▶ **What you are asked to do**: Every line of the listing is to be returned exactly as given.

▶ **Record excerpts**:
• • • • • • •

(** [String(value)] for a field of a parsed body; an absent field is
    [undefined]. *)
Definition to_storage_string (field : option jsval) : string :=
  match field with
  | None => "undefined"
  | Some JNull => "null"
  | Some (JString s) => s
  end.

(** Lines 93-107 *)
Definition login (fetch : Request -> FetchResult) (email master_password : string)
  : M (gmap string jsval) :=
  do response <- await_fetch
       (fetch {| url := API_BASE_URL ++ "/auth/login"; method := "POST";
                 headers := json_headers;
                 body := Some (LoginRequest email master_password) |});
  do result <- handleResponse response;
  do _ <- setItem "session_token" (to_storage_string (result !! "session_token"));
  ret result.

(** Lines 109-116 *)
Definition getVault (fetch : Request -> FetchResult) : M (gmap string jsval) :=
  do auth <- getAuthHeader;
  do response <- await_fetch
       (fetch {| url := API_BASE_URL ++ "/vault"; method := "GET";
                 headers := auth; body := None |});
  handleResponse response.

(** Lines 118-127 *)
Definition updateVault (fetch : Request -> FetchResult) (encrypted_vault : string)
  : M unit :=
  do auth <- getAuthHeader;
  do response <- await_fetch
       (fetch {| url := API_BASE_URL ++ "/vault"; method := "PUT";
                 headers := auth; body := Some (VaultUpdate encrypted_vault) |});
  do _ <- handleResponse response;
  ret tt.

(** Lines 129-138 *)
Definition changePassword (fetch : Request -> FetchResult)
    (current_password new_password : string) : M unit :=
  do auth <- getAuthHeader;
  do response <- await_fetch
       (fetch {| url := API_BASE_URL ++ "/auth/change-password"; method := "POST";
                 headers := auth;
                 body := Some (ChangePasswordRequest current_password new_password) |});
  do _ <- handleResponse response;
  ret tt.

(** Lines 140-143 *)
Definition checkHealth (fetch : Request -> FetchResult) : M string :=
  do response <- await_fetch
       (fetch {| url := API_BASE_URL ++ "/auth/health"; method := "GET";
                 headers := ∅; body := None |});
  await_text response.

(** Lines 145-147 *)
Definition isAuthenticated : M bool :=
  do token <- getItem "session_token";
  ret (truthy token).

(** Lines 149-152 *)
Definition logout : M unit := removeItem "session_token".

(** [response.encrypted_vault] of the object [getVault] returns. *)
Definition encrypted_vault_of (object : gmap string jsval) : option string :=
  match object !! "encrypted_vault" with
  | Some (JString s) => Some s
  | Some JNull | None => None
  end.

(** What [await api.getVault()] gives the vault screen: the message of the
    error thrown, or the [encrypted_vault] of the response. *)
Definition vault_answer (result : string + gmap string jsval) : string + option string :=
  match result with
  | inl message => inl message
  | inr object => inr (encrypted_vault_of object)
  end.

End Api.

(** ** The registration, login and settings forms *)

Module Account.
Import JS JSText Api.
Local Open Scope string_scope.

(** The object [getPasswordStrength] returns. *)
Record Strength : Type := { strength : string; color : string }.

(** src/components/Register.tsx, lines 30-45 *)
Definition getPasswordStrength (pwd : string) : Strength :=
  if (String.length pwd <? 8)%nat
  then {| strength := "Weak"; color := "text-muted-foreground" |}
  else if (String.length pwd <? 12)%nat
  then {| strength := "Medium"; color := "text-foreground" |}
  else if (16 <=? String.length pwd)%nat && test is_upper pwd && test is_digit pwd
          && test is_not_alnum pwd
  then {| strength := "Strong"; color := "text-primary font-bold" |}
  else {| strength := "Medium"; color := "text-foreground" |}.

(** The place of a rating in the order Weak, Medium, Strong. *)
Definition rank (s : Strength) : nat :=
  if String.eqb (strength s) "Strong" then 2
  else if String.eqb (strength s) "Medium" then 1
  else 0.

(** The state of the [Register] component. *)
Record RegisterForm : Type := {
  email : string;
  password : string;
  confirmPassword : string;
  loading : bool;
  error : string
}.

Definition with_error (e : string) (f : RegisterForm) : RegisterForm :=
  {| email := email f; password := password f; confirmPassword := confirmPassword f;
     loading := loading f; error := e |}.

Definition with_loading (b : bool) (f : RegisterForm) : RegisterForm :=
  {| email := email f; password := password f; confirmPassword := confirmPassword f;
     loading := b; error := error f |}.

(** src/components/Register.tsx, lines 47-88.  [encryptVault] is the
    function of lib/crypto, which may throw.  The result is the form, and
    whether [onRegisterSuccess()] was called; the storage is threaded as
    in the client. *)
Definition handleSubmit (encryptVault : Codec.Vault -> string -> string + string)
    (fetch : Request -> FetchResult) (f : RegisterForm)
    (ls : gmap string string) : RegisterForm * bool * gmap string string :=
  let f := with_error "" f in
  if negb (String.eqb (password f) (confirmPassword f))
  then (with_error "Passwords do not match" f, false, ls)
  else if (String.length (password f) <? 8)%nat
  then (with_error "Password must be at least 8 characters long" f, false, ls)
  else
    let f := with_loading true f in
    let emptyVault := Codec.createEmptyVault in
    match encryptVault emptyVault (password f) with
    | inl message => (with_loading false (with_error message f), false, ls)
    | inr encryptedVault =>
        match (do _ <- register fetch None (email f) (password f) (Some encryptedVault);
               login fetch (email f) (password f)) ls with
        | (inr _, ls') => (with_loading false f, true, ls')
        | (inl message, ls') => (with_loading false (with_error message f), false, ls')
        end
    end.

(** The state of the [Settings] component. *)
Record SettingsForm : Type := {
  currentPassword : string;
  newPassword : string;
  confirmNewPassword : string;
  settings_loading : bool;
  settings_error : string;
  success : string
}.

(** src/components/Settings.tsx, lines 32-71.  The result is the form,
    and whether the logout timer was started; the storage is threaded as
    in the client. *)
Definition handleChangePassword (fetch : Request -> FetchResult) (f : SettingsForm)
    (ls : gmap string string) : SettingsForm * bool * gmap string string :=
  let cleared :=
    {| currentPassword := currentPassword f; newPassword := newPassword f;
       confirmNewPassword := confirmNewPassword f;
       settings_loading := settings_loading f; settings_error := ""; success := "" |} in
  if negb (String.eqb (newPassword f) (confirmNewPassword f))
  then ({| currentPassword := currentPassword f; newPassword := newPassword f;
           confirmNewPassword := confirmNewPassword f;
           settings_loading := settings_loading f;
           settings_error := "New passwords do not match"; success := "" |}, false, ls)
  else if (String.length (newPassword f) <? 8)%nat
  then ({| currentPassword := currentPassword f; newPassword := newPassword f;
           confirmNewPassword := confirmNewPassword f;
           settings_loading := settings_loading f;
           settings_error := "New password must be at least 8 characters long";
           success := "" |}, false, ls)
  else
    match changePassword fetch (currentPassword f) (newPassword f) ls with
    | (inr _, ls') =>
        ({| currentPassword := ""; newPassword := ""; confirmNewPassword := "";
            settings_loading := false; settings_error := "";
            success := "Password changed successfully! Please log in again." |},
         true, ls')
    | (inl message, ls') =>
        ({| currentPassword := currentPassword cleared; newPassword := newPassword cleared;
            confirmNewPassword := confirmNewPassword cleared;
            settings_loading := false; settings_error := message; success := "" |},
         false, ls')
    end.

• • • • • • •

▶ **Task solution**:
(** [String(value)] for a field of a parsed body; an absent field is
    [undefined]. *)
Definition to_storage_string (field : option jsval) : string :=
  match field with
  | None => "undefined"
  | Some JNull => "null"
  | Some (JString s) => s
  end.

(** Lines 93-107 *)
Definition login (fetch : Request -> FetchResult) (email master_password : string)
  : M (gmap string jsval) :=
  do response <- await_fetch
       (fetch {| url := API_BASE_URL ++ "/auth/login"; method := "POST";
                 headers := json_headers;
                 body := Some (LoginRequest email master_password) |});
  do result <- handleResponse response;
  do _ <- setItem "session_token" (to_storage_string (result !! "session_token"));
  ret result.

(** Lines 109-116 *)
Definition getVault (fetch : Request -> FetchResult) : M (gmap string jsval) :=
  do auth <- getAuthHeader;
  do response <- await_fetch
       (fetch {| url := API_BASE_URL ++ "/vault"; method := "GET";
                 headers := auth; body := None |});
  handleResponse response.

(** Lines 118-127 *)
Definition updateVault (fetch : Request -> FetchResult) (encrypted_vault : string)
  : M unit :=
  do auth <- getAuthHeader;
  do response <- await_fetch
       (fetch {| url := API_BASE_URL ++ "/vault"; method := "PUT";
                 headers := auth; body := Some (VaultUpdate encrypted_vault) |});
  do _ <- handleResponse response;
  ret tt.

(** Lines 129-138 *)
Definition changePassword (fetch : Request -> FetchResult)
    (current_password new_password : string) : M unit :=
  do auth <- getAuthHeader;
  do response <- await_fetch
       (fetch {| url := API_BASE_URL ++ "/auth/change-password"; method := "POST";
                 headers := auth;
                 body := Some (ChangePasswordRequest current_password new_password) |});
  do _ <- handleResponse response;
  ret tt.

(** Lines 140-143 *)
Definition checkHealth (fetch : Request -> FetchResult) : M string :=
  do response <- await_fetch
       (fetch {| url := API_BASE_URL ++ "/auth/health"; method := "GET";
                 headers := ∅; body := None |});
  await_text response.

(** Lines 145-147 *)
Definition isAuthenticated : M bool :=
  do token <- getItem "session_token";
  ret (truthy token).

(** Lines 149-152 *)
Definition logout : M unit := removeItem "session_token".

(** [response.encrypted_vault] of the object [getVault] returns. *)
Definition encrypted_vault_of (object : gmap string jsval) : option string :=
  match object !! "encrypted_vault" with
  | Some (JString s) => Some s
  | Some JNull | None => None
  end.

(** What [await api.getVault()] gives the vault screen: the message of the
    error thrown, or the [encrypted_vault] of the response. *)
Definition vault_answer (result : string + gmap string jsval) : string + option string :=
  match result with
  | inl message => inl message
  | inr object => inr (encrypted_vault_of object)
  end.

End Api.

(** ** The registration, login and settings forms *)

Module Account.
Import JS JSText Api.
Local Open Scope string_scope.

(** The object [getPasswordStrength] returns. *)
Record Strength : Type := { strength : string; color : string }.

(** src/components/Register.tsx, lines 30-45 *)
Definition getPasswordStrength (pwd : string) : Strength :=
  if (String.length pwd <? 8)%nat
  then {| strength := "Weak"; color := "text-muted-foreground" |}
  else if (String.length pwd <? 12)%nat
  then {| strength := "Medium"; color := "text-foreground" |}
  else if (16 <=? String.length pwd)%nat && test is_upper pwd && test is_digit pwd
          && test is_not_alnum pwd
  then {| strength := "Strong"; color := "text-primary font-bold" |}
  else {| strength := "Medium"; color := "text-foreground" |}.

(** The place of a rating in the order Weak, Medium, Strong. *)
Definition rank (s : Strength) : nat :=
  if String.eqb (strength s) "Strong" then 2
  else if String.eqb (strength s) "Medium" then 1
  else 0.

(** The state of the [Register] component. *)
Record RegisterForm : Type := {
  email : string;
  password : string;
  confirmPassword : string;
  loading : bool;
  error : string
}.

Definition with_error (e : string) (f : RegisterForm) : RegisterForm :=
  {| email := email f; password := password f; confirmPassword := confirmPassword f;
     loading := loading f; error := e |}.

Definition with_loading (b : bool) (f : RegisterForm) : RegisterForm :=
  {| email := email f; password := password f; confirmPassword := confirmPassword f;
     loading := b; error := error f |}.

(** src/components/Register.tsx, lines 47-88.  [encryptVault] is the
    function of lib/crypto, which may throw.  The result is the form, and
    whether [onRegisterSuccess()] was called; the storage is threaded as
    in the client. *)
Definition handleSubmit (encryptVault : Codec.Vault -> string -> string + string)
    (fetch : Request -> FetchResult) (f : RegisterForm)
    (ls : gmap string string) : RegisterForm * bool * gmap string string :=
  let f := with_error "" f in
  if negb (String.eqb (password f) (confirmPassword f))
  then (with_error "Passwords do not match" f, false, ls)
  else if (String.length (password f) <? 8)%nat
  then (with_error "Password must be at least 8 characters long" f, false, ls)
  else
    let f := with_loading true f in
    let emptyVault := Codec.createEmptyVault in
    match encryptVault emptyVault (password f) with
    | inl message => (with_loading false (with_error message f), false, ls)
    | inr encryptedVault =>
        match (do _ <- register fetch None (email f) (password f) (Some encryptedVault);
               login fetch (email f) (password f)) ls with
        | (inr _, ls') => (with_loading false f, true, ls')
        | (inl message, ls') => (with_loading false (with_error message f), false, ls')
        end
    end.

(** The state of the [Settings] component. *)
Record SettingsForm : Type := {
  currentPassword : string;
  newPassword : string;
  confirmNewPassword : string;
  settings_loading : bool;
  settings_error : string;
  success : string
}.

(** src/components/Settings.tsx, lines 32-71.  The result is the form,
    and whether the logout timer was started; the storage is threaded as
    in the client. *)
Definition handleChangePassword (fetch : Request -> FetchResult) (f : SettingsForm)
    (ls : gmap string string) : SettingsForm * bool * gmap string string :=
  let cleared :=
    {| currentPassword := currentPassword f; newPassword := newPassword f;
       confirmNewPassword := confirmNewPassword f;
       settings_loading := settings_loading f; settings_error := ""; success := "" |} in
  if negb (String.eqb (newPassword f) (confirmNewPassword f))
  then ({| currentPassword := currentPassword f; newPassword := newPassword f;
           confirmNewPassword := confirmNewPassword f;
           settings_loading := settings_loading f;
           settings_error := "New passwords do not match"; success := "" |}, false, ls)
  else if (String.length (newPassword f) <? 8)%nat
  then ({| currentPassword := currentPassword f; newPassword := newPassword f;
           confirmNewPassword := confirmNewPassword f;
           settings_loading := settings_loading f;
           settings_error := "New password must be at least 8 characters long";
           success := "" |}, false, ls)
  else
    match changePassword fetch (currentPassword f) (newPassword f) ls with
    | (inr _, ls') =>
        ({| currentPassword := ""; newPassword := ""; confirmNewPassword := "";
            settings_loading := false; settings_error := "";
            success := "Password changed successfully! Please log in again." |},
         true, ls')
    | (inl message, ls') =>
        ({| currentPassword := currentPassword cleared; newPassword := newPassword cleared;
            confirmNewPassword := confirmNewPassword cleared;
            settings_loading := false; settings_error := message; success := "" |},
         false, ls')
    end.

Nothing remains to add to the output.